BEGIN Input for this task

(* ===== verification/Ip6AddrFacts.v ===== *)
(** * Lemmas on addresses and prefixes of the web interface

    The value of an address as a number and what comparison and masks do to it; the texts that
    are printed and how they are read. *)

From Stdlib Require Import NArith ZArith Ascii Lia.
From stdpp Require Import base strings list pretty numbers.
From S2P Require Import Prelude Text JsNumber MomentLocales Ip6Addr.

(** ** Values *)

(** Fields of 16 bits, and the number that they write in base 65536. *)
Definition field_ok (x : N) : Prop := (x < 65536)%N.
Fixpoint value (l : list N) : N :=
  match l with [] => 0 | x :: l => x * 2 ^ (16 * N.of_nat (length l)) + value l end%N.

Lemma value_bound l : Forall field_ok l → (value l < 2 ^ (16 * N.of_nat (length l)))%N.
Proof.
  induction 1 as [|x l Hx Hl IH]; [done|]. simpl. unfold field_ok in Hx.
  replace (16 * N.of_nat (S (length l)))%N with (16 + 16 * N.of_nat (length l))%N by lia.
  rewrite N.pow_add_r. change (2 ^ 16)%N with 65536%N. nia.
Qed.

Lemma value_zeros n : value (replicate n 0%N) = 0%N.
Proof. induction n as [|n IH]; [done|]. simpl. by rewrite IH. Qed.

(** Comparing fields is comparing values. *)
Lemma compare_fields_value e t :
  Forall field_ok e → Forall field_ok t → length e = length t →
  compare_fields e t = match (value e ?= value t)%N with Lt => -1 | Eq => 0 | Gt => 1 end%Z.
Proof.
  intros He. revert t. induction He as [|x e Hx He IH]; intros [|y t] Ht Hl; try done.
  apply Forall_cons_1 in Ht as [Hy Ht]. injection Hl as Hl. simpl.
  pose proof (value_bound e He) as Be. pose proof (value_bound t Ht) as Bt. rewrite Hl in *.
  set (P := (2 ^ _)%N) in *.
  destruct (N.ltb_spec x y); [by rewrite (proj2 (N.compare_lt_iff _ _)) by nia|].
  destruct (N.ltb_spec y x); [by rewrite (proj2 (N.compare_gt_iff _ _)) by nia|].
  assert (x = y) as -> by lia. rewrite IH by done.
  destruct (N.compare_spec (value e) (value t)), (N.compare_spec (y * P + value e) (y * P + value t)); done || lia.
Qed.

(** The numbers below a power of two are cleared by a mask. *)
Definition clear_low (k v : N) : N := (v / 2 ^ k * 2 ^ k)%N.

END Input for this task

◆ Problem to solve ◆
Type out all of the records again, exactly.

◆ Answer to the exercise ◆
(* ===== verification/Ip6AddrFacts.v ===== *)
(** * Lemmas on addresses and prefixes of the web interface

    The value of an address as a number and what comparison and masks do to it; the texts that
    are printed and how they are read. *)

From Stdlib Require Import NArith ZArith Ascii Lia.
From stdpp Require Import base strings list pretty numbers.
From S2P Require Import Prelude Text JsNumber MomentLocales Ip6Addr.

(** ** Values *)

(** Fields of 16 bits, and the number that they write in base 65536. *)
Definition field_ok (x : N) : Prop := (x < 65536)%N.
Fixpoint value (l : list N) : N :=
  match l with [] => 0 | x :: l => x * 2 ^ (16 * N.of_nat (length l)) + value l end%N.

Lemma value_bound l : Forall field_ok l → (value l < 2 ^ (16 * N.of_nat (length l)))%N.
Proof.
  induction 1 as [|x l Hx Hl IH]; [done|]. simpl. unfold field_ok in Hx.
  replace (16 * N.of_nat (S (length l)))%N with (16 + 16 * N.of_nat (length l))%N by lia.
  rewrite N.pow_add_r. change (2 ^ 16)%N with 65536%N. nia.
Qed.

Lemma value_zeros n : value (replicate n 0%N) = 0%N.
Proof. induction n as [|n IH]; [done|]. simpl. by rewrite IH. Qed.

(** Comparing fields is comparing values. *)
Lemma compare_fields_value e t :
  Forall field_ok e → Forall field_ok t → length e = length t →
  compare_fields e t = match (value e ?= value t)%N with Lt => -1 | Eq => 0 | Gt => 1 end%Z.
Proof.
  intros He. revert t. induction He as [|x e Hx He IH]; intros [|y t] Ht Hl; try done.
  apply Forall_cons_1 in Ht as [Hy Ht]. injection Hl as Hl. simpl.
  pose proof (value_bound e He) as Be. pose proof (value_bound t Ht) as Bt. rewrite Hl in *.
  set (P := (2 ^ _)%N) in *.
  destruct (N.ltb_spec x y); [by rewrite (proj2 (N.compare_lt_iff _ _)) by nia|].
  destruct (N.ltb_spec y x); [by rewrite (proj2 (N.compare_gt_iff _ _)) by nia|].
  assert (x = y) as -> by lia. rewrite IH by done.
  destruct (N.compare_spec (value e) (value t)), (N.compare_spec (y * P + value e) (y * P + value t)); done || lia.
Qed.

(** The numbers below a power of two are cleared by a mask. *)
Definition clear_low (k v : N) : N := (v / 2 ^ k * 2 ^ k)%N.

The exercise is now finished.